The abrogation of the morphological differentiation induced by NGF in PC12 cells prompted us to examine whether downregulation of the ETS leads to a reduction of TrkA receptor and its downstream signaling effector MAPK. To test this idea, we analyzed the expression of the NGF receptor TrkA by real-time PCR and the NGF-dependent activation of MAPK by immunoblot in cells transfected with Etv4-shRNA or Etv5-shRNA constructs. Transfected cells were enriched by puromycin treatment to increase the population of cells expressing each ETS-shRNA construct. No difference was detected in the levels of TrkA mRNA in PC12 cells transfected with control, Etv4-shRNA, or Etv5-shRNA vectors (Fig. 4E). In addition, similar levels of MAPK activation in response to NGF were observed in all conditions (Fig. 4F), indicating that the complete abrogation of NGF-dependent differentiation was not due to reduced expression of NGF receptor TrkA or to altered MAPK signaling.

Together, these results indicate that both Etv4 and Etv5 transcription factors are necessary for NGF-triggered differentiation, but this is not mediated by the regulation of TrkA expression/MAPK signaling.

Etv4 and Etv5 are involved in axonal growth of DRG sensory neurons in response to NGF

The results obtained in PC12 cells lead us to examine the physiological significance of Etv4 and Etv5 as mediators of NGF signaling in primary neurons.

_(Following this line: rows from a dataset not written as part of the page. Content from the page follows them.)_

(** X2. When [pd.read_csv] raises another [IOError] (an [OSError] that is
    not [FileNotFoundError]), [read_data] prints "An error occurred while
    reading the file: " followed by the error, then raises
    [UnboundLocalError] at [return df]; [main] ends with that exception and
    writes nothing. *)
Theorem read_data_io_error
        (read_csv : string -> result (DataFrame F)) (file result_path e : string) :
  read_csv file = Raise (IOError e) ->
  read_data read_csv file
  = (["An error occurred while reading the file: " ++ e]%string, Raise UnboundLocalError) /\
  main read_csv file result_path
  = {| printed := ["An error occurred while reading the file: " ++ e]%string;
       written := None;
       returned := Raise UnboundLocalError |}.
Proof.
  intros Hio.
  assert (Hread : read_data read_csv file
                  = (["An error occurred while reading the file: " ++ e]%string,
                     Raise UnboundLocalError))
    by (unfold read_data; rewrite Hio; reflexivity).
  split; [exact Hread |]. unfold main. rewrite Hread. reflexivity.
Qed.

(** X3. An exception of [pd.read_csv] that neither [except] clause catches
    goes through [read_data] and [main] unchanged: nothing is printed,
    nothing is written. *)
Theorem read_data_uncaught_exception
        (read_csv : string -> result (DataFrame F)) (file result_path : string) (e : exn) :
  read_csv file = Raise e ->
  e <> FileNotFoundError ->
  (forall msg, e <> IOError msg) ->
  read_data read_csv file = ([], Raise e) /\
  main read_csv file result_path
  = {| printed := []; written := None; returned := Raise e |}.
Proof.
  intros Hraise Hfnf Hio.
  assert (Hread : read_data read_csv file = ([], Raise e)).
  { unfold read_data. rewrite Hraise.
    destruct e; try reflexivity.
    - contradiction.
    - exfalso. apply (Hio msg). reflexivity. }
  split; [exact Hread |]. unfold main. rewrite Hread. reflexivity.
Qed.

Lemma main_loop_map_fst
      (df : list (WeatherRecord F)) (out : list (WeatherRecord F * F)) :
  main_loop df = Ok out -> map fst out = df.
Proof.
  intros Hloop. apply main_loop_rows in Hloop.
  induction Hloop as [| row cell df' out' [Hfst _] _ IH]; [reflexivity |].
  cbn [map]. rewrite Hfst, IH. reflexivity.
Qed.

(** X4. The loop over a table made of two parts is the loop over the first
    part followed by the loop over the second: the rows are handled
    independently and in order, and a failure in the first part hides the
    second. *)
Theorem main_loop_app (df1 df2 : list (WeatherRecord F)) :
  main_loop (df1 ++ df2)
  = (out1 <- main_loop df1 ;; out2 <- main_loop df2 ;; Ok (out1 ++ out2)).
Proof.
  induction df1 as [| row rest IH]; cbn [app main_loop].
  - cbn [bind]. destruct (main_loop df2); reflexivity.
  - destruct (row_ET0 row) as [v |]; cbn [bind]; [| reflexivity].
    rewrite IH.
    destruct (main_loop rest) as [out1 |]; cbn [bind]; [| reflexivity].
    destruct (main_loop df2); reflexivity.
Qed.

(** X5. When the loop returns, the table it returns has the rows of the
    input, unmodified and in the same order, each with one value added. *)
Theorem main_loop_preserves_rows
        (df : list (WeatherRecord F)) (out : list (WeatherRecord F * F)) :
  main_loop df = Ok out ->
  map fst out = df /\ List.length out = List.length df.
Proof.
  intros Hloop. apply main_loop_map_fst in Hloop.
  split; [exact Hloop |].
  subst df. symmetry. apply List.length_map.
Qed.

(** X6. The loop stops at the first row that raises: when the rows before
    it have values, the loop raises the exception of that row, whatever
    rows follow. *)
Theorem main_loop_first_failure
        (before : list (WeatherRecord F)) (row : WeatherRecord F) (e : exn)
        (after : list (WeatherRecord F)) :
  Forall (fun r => exists v, row_ET0 r = Ok v) before ->
  row_ET0 row = Raise e ->
  main_loop (before ++ row :: after) = Raise e.
Proof.
  intros Hbefore Hrow. induction Hbefore as [| r rest [v Hv] _ IH]; cbn [app main_loop].
  - rewrite Hrow. reflexivity.
  - rewrite Hv. cbn [bind]. rewrite IH. reflexivity.
Qed.
(** * ascn-aws-agent.py: a shallow embedding and its verified properties

    The script wires five "tool" functions (thin wrappers around one cloud
    provider call each) to a query harness that prints a language model's
    reply and then picks at most one tool by keyword matching.

    Layout of this development:
    - [PyStr]: the fragment of Python's [str] the script relies on
      ([in], [lower], [split], [repr]);
    - [PyVal]: the values provider responses are built from, with
      subscripting, iteration, truthiness and formatting;
    - the effect monad (state and exceptions), the outside world, the
      tools and the harness, each following the source line by line;
    - the notions the statements are written in (the rule table of the
      specification among them) and a concrete world to run the model in;
    - facts about strings, the tools and the harness, then the theorems,
      one per property. *)

From Stdlib Require Import Ascii String ZArith Lia Bool.
From Stdlib Require Import DecimalString.
From stdpp Require Import base strings list gmap.

Set Warnings "-register-all".

(** ** Python strings

    A [str] is a sequence of code points.  The model covers code points
    below 256, one [ascii] each; every operation below is CPython's
    behaviour on that range. *)

Module PyStr.

Definition code (c : ascii) : N := N_of_ascii c.

Definition between (lo hi n : N) : bool := (lo <=? n)%N && (n <=? hi)%N.

(** [str.isspace] on one code point: the ASCII blanks and separators,
    NEL (0x85) and the no-break space (0xA0). *)
Definition isspace (c : ascii) : bool :=
  let n := code c in
  between 9 13 n || between 28 32 n || (n =? 133)%N || (n =? 160)%N.

(** [str.isprintable] on one code point: not in categories C* and Z*,
    except the ASCII space. *)
Definition isprintable (c : ascii) : bool :=
  let n := code c in
  between 32 126 n || (between 161 255 n && negb (n =? 173)%N).

(** [str.lower] on one code point: A-Z and the Latin-1 capitals
    (0xC0-0xDE without the multiplication sign 0xD7) move up by 32. *)
Definition lower_char (c : ascii) : ascii :=
  let n := code c in
  if between 65 90 n || (between 192 222 n && negb (n =? 215)%N)
  then ascii_of_N (n + 32) else c.

Fixpoint lower (s : string) : string :=
  match s with
  | EmptyString => EmptyString
  | String c s' => String (lower_char c) (lower s')
  end.

(** [p in s]: [p] occurs in [s] as a contiguous substring. *)
Fixpoint contains (p s : string) : bool :=
  String.prefix p s ||
  match s with
  | EmptyString => false
  | String _ s' => contains p s'
  end.

(** [s.split()]: maximal runs of non-blank characters.  [cur] is the run
    being read. *)
Fixpoint split_from (cur s : string) : list string :=
  match s with
  | EmptyString =>
      match cur with EmptyString => [] | _ => [cur] end
  | String c s' =>
      if isspace c then
        match cur with
        | EmptyString => split_from EmptyString s'
        | _ => cur :: split_from EmptyString s'
        end
      else split_from (cur +:+ String c EmptyString) s'
  end.

Definition split (s : string) : list string := split_from EmptyString s.

(** [s * n] *)
Fixpoint repeat (s : string) (n : nat) : string :=
  match n with
  | O => EmptyString
  | S n' => s +:+ repeat s n'
  end.

(** *** [repr] of a [str] *)

Definition squote : ascii := "'"%char.
Definition dquote : ascii := "034"%char.
Definition backslash : ascii := "\"%char.

Fixpoint has_char (q : ascii) (s : string) : bool :=
  match s with
  | EmptyString => false
  | String c s' => Ascii.eqb c q || has_char q s'
  end.

(** The quote [repr] wraps the text in: a single quote, unless the text
    has single quotes and no double quote. *)
Definition repr_quote (s : string) : ascii :=
  if has_char squote s && negb (has_char dquote s) then dquote else squote.

Definition hexdigit (n : N) : ascii :=
  if (n <? 10)%N then ascii_of_N (48 + n) else ascii_of_N (87 + n).

Definition repr_char (quote c : ascii) : string :=
  if Ascii.eqb c quote || Ascii.eqb c backslash then
    String backslash (String c EmptyString)
  else if Ascii.eqb c "009"%char then "\t"
  else if Ascii.eqb c "010"%char then "\n"
  else if Ascii.eqb c "013"%char then "\r"
  else if isprintable c then String c EmptyString
  else
    String backslash
      (String "x"%char
         (String (hexdigit (code c / 16))
            (String (hexdigit (code c mod 16)) EmptyString))).

Fixpoint repr_body (quote : ascii) (s : string) : string :=
  match s with
  | EmptyString => EmptyString
  | String c s' => repr_char quote c +:+ repr_body quote s'
  end.

Definition repr (s : string) : string :=
  let q := repr_quote s in
  String q (repr_body q s +:+ String q EmptyString).

End PyStr.

(** ** Exceptions and outcomes

    [Exception] stands for an instance of Python's class [Exception]: the
    class name and the text [str(e)] yields.  A call either returns a value
    or raises.  The system-exiting exceptions ([KeyboardInterrupt],
    [SystemExit]), which derive from [BaseException] alone and ask the
    interpreter to stop rather than report how a call ended, are outside
    the model. *)

Record Exception := mkException { exc_class : string; exc_str : string }.

Inductive outcome (A : Type) : Type :=
| Return (a : A)
| Raise (e : Exception).
Arguments Return {A} a.
Arguments Raise {A} e.

Definition KeyError (key_repr : string) : Exception :=
  mkException "KeyError" key_repr.
Definition IndexError (msg : string) : Exception :=
  mkException "IndexError" msg.
Definition TypeError (msg : string) : Exception :=
  mkException "TypeError" msg.

(** ** Python values

    The values a parsed provider response is built from: [None], booleans,
    integers, strings, lists, and dictionaries with string keys (kept in
    insertion order). *)

Inductive pyval : Type :=
| PNone
| PBool (b : bool)
| PInt (n : Z)
| PStr (s : string)
| PList (l : list pyval)
| PDict (d : list (string * pyval)).

Module PyVal.

Definition type_name (v : pyval) : string :=
  match v with
  | PNone => "NoneType"
  | PBool _ => "bool"
  | PInt _ => "int"
  | PStr _ => "str"
  | PList _ => "list"
  | PDict _ => "dict"
  end.

Definition int_repr (n : Z) : string := NilZero.string_of_int (Z.to_int n).

(** [repr(v)] *)
Fixpoint repr (v : pyval) : string :=
  match v with
  | PNone => "None"
  | PBool true => "True"
  | PBool false => "False"
  | PInt n => int_repr n
  | PStr s => PyStr.repr s
  | PList l => "[" +:+ String.concat ", " (List.map repr l) +:+ "]"
  | PDict d =>
      "{" +:+
      String.concat ", "
        (List.map (fun kv => PyStr.repr (fst kv) +:+ ": " +:+ repr (snd kv)) d)
      +:+ "}"
  end.

(** [str(v)], which is also what an f-string field [{v}] expands to. *)
Definition str (v : pyval) : string :=
  match v with
  | PStr s => s
  | _ => repr v
  end.

(** Truth value, as tested by [if v:]. *)
Definition truthy (v : pyval) : bool :=
  match v with
  | PNone => false
  | PBool b => b
  | PInt n => negb (n =? 0)%Z
  | PStr s => negb (String.eqb s EmptyString)
  | PList l => match l with [] => false | _ => true end
  | PDict d => match d with [] => false | _ => true end
  end.

Fixpoint dict_get (key : string) (d : list (string * pyval)) : option pyval :=
  match d with
  | [] => None
  | (k, v) :: d' => if String.eqb k key then Some v else dict_get key d'
  end.

Definition not_subscriptable (v : pyval) : Exception :=
  TypeError ("'" +:+ type_name v +:+ "' object is not subscriptable").

Definition not_iterable (v : pyval) : Exception :=
  TypeError ("'" +:+ type_name v +:+ "' object is not iterable").

(** [v[key]] for a string key. *)
Definition getitem (v : pyval) (key : string) : outcome pyval :=
  match v with
  | PDict d =>
      match dict_get key d with
      | Some x => Return x
      | None => Raise (KeyError (PyStr.repr key))
      end
  | PList _ => Raise (TypeError "list indices must be integers or slices, not str")
  | PStr _ => Raise (TypeError "string indices must be integers, not 'str'")
  | _ => Raise (not_subscriptable v)
  end.

(** [v[0]] *)
Definition getitem0 (v : pyval) : outcome pyval :=
  match v with
  | PList l =>
      match l with
      | x :: _ => Return x
      | [] => Raise (IndexError "list index out of range")
      end
  | PStr s =>
      match s with
      | String c _ => Return (PStr (String c EmptyString))
      | EmptyString => Raise (IndexError "string index out of range")
      end
  | PDict _ => Raise (KeyError "0")
  | _ => Raise (not_subscriptable v)
  end.

Fixpoint chars (s : string) : list pyval :=
  match s with
  | EmptyString => []
  | String c s' => PStr (String c EmptyString) :: chars s'
  end.

(** The items [for x in v] runs through. *)
Definition iter (v : pyval) : outcome (list pyval) :=
  match v with
  | PList l => Return l
  | PDict d => Return (List.map (fun kv => PStr (fst kv)) d)
  | PStr s => Return (chars s)
  | _ => Raise (not_iterable v)
  end.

To this end, we introduced Etv4-shRNA and Etv5-shRNA constructs expressing GFP into sensory neurons isolated from E15 DRG. At this developmental stage, the majority of DRG-derived neurons express high levels of TrkA and respond to NGF. After transfection, the cells were maintained in the presence of NGF for 36 h, fixed, and analyzed for neuronal differentiation. In agreement with the results obtained in PC12 cells, the neurite outgrowth stimulated by NGF was significantly reduced in DRG neuronal cells transfected with Etv4-shRNA or Etv5-shRNA. While Etv5 downregulation resulted in a significant decrease in the neurite length, a stronger inhibition of neurite outgrowth was observed in the presence of Etv4-shRNA (Fig. 5). To exclude the possibility that the effects seen with Etv4-shRNA or Etv5-shRNA were due to apoptosis, the morphology of the nuclei was assessed using the nuclear staining DAPI. Survival was similar in control and shRNA-transfected neurons (Fig. 5E,F). Thus, our findings demonstrate that Etv4 and Etv5 are required for sensory neuron axonal growth in response to NGF.

Figure 5.

Figure 5.

Etv4 and Etv5 are involved in NGF-induced sensory neuron differentiation. A, B, Dissociated DRG neurons transfected with control, Etv4-shRNA (A), or Etv5-shRNA (B) expressing GFP constructs and maintained in the presence of NGF (50 ng/ml). After 36 h in culture, neurons were fixed and stained with anti-βIII-tubulin antibodies (data not shown). Scale bars, 20 μm. Arrows indicate neuronal CBs and arrowheads indicate neurite trajectory and neurite tips. C, D, Histograms show the inhibition of neurite outgrowth in DRG neurons by knockdown of Etv4 (C) or Etv5 (D) expression. The length of the longest neurite was measured. Results are shown as the average ± SD of a representative experiment performed in triplicate. C, *p = 0.0135 (Student's t test, t = 4.2); D, *p = 0.0003 (Student's t test, t = 11.6). The experiment was repeated at least two times with similar results. E, F, Histograms showing the survival of DRG neurons transfected with control, Etv4-shRNA (E) or Etv5-shRNA (F). Neuronal survival was evaluated using DAPI for the nuclear staining. GFP-positive neurons containing fragmented or condensed nuclear staining were scored as apoptotic cells. The results are averages ± SD of a representative experiment performed in triplicate.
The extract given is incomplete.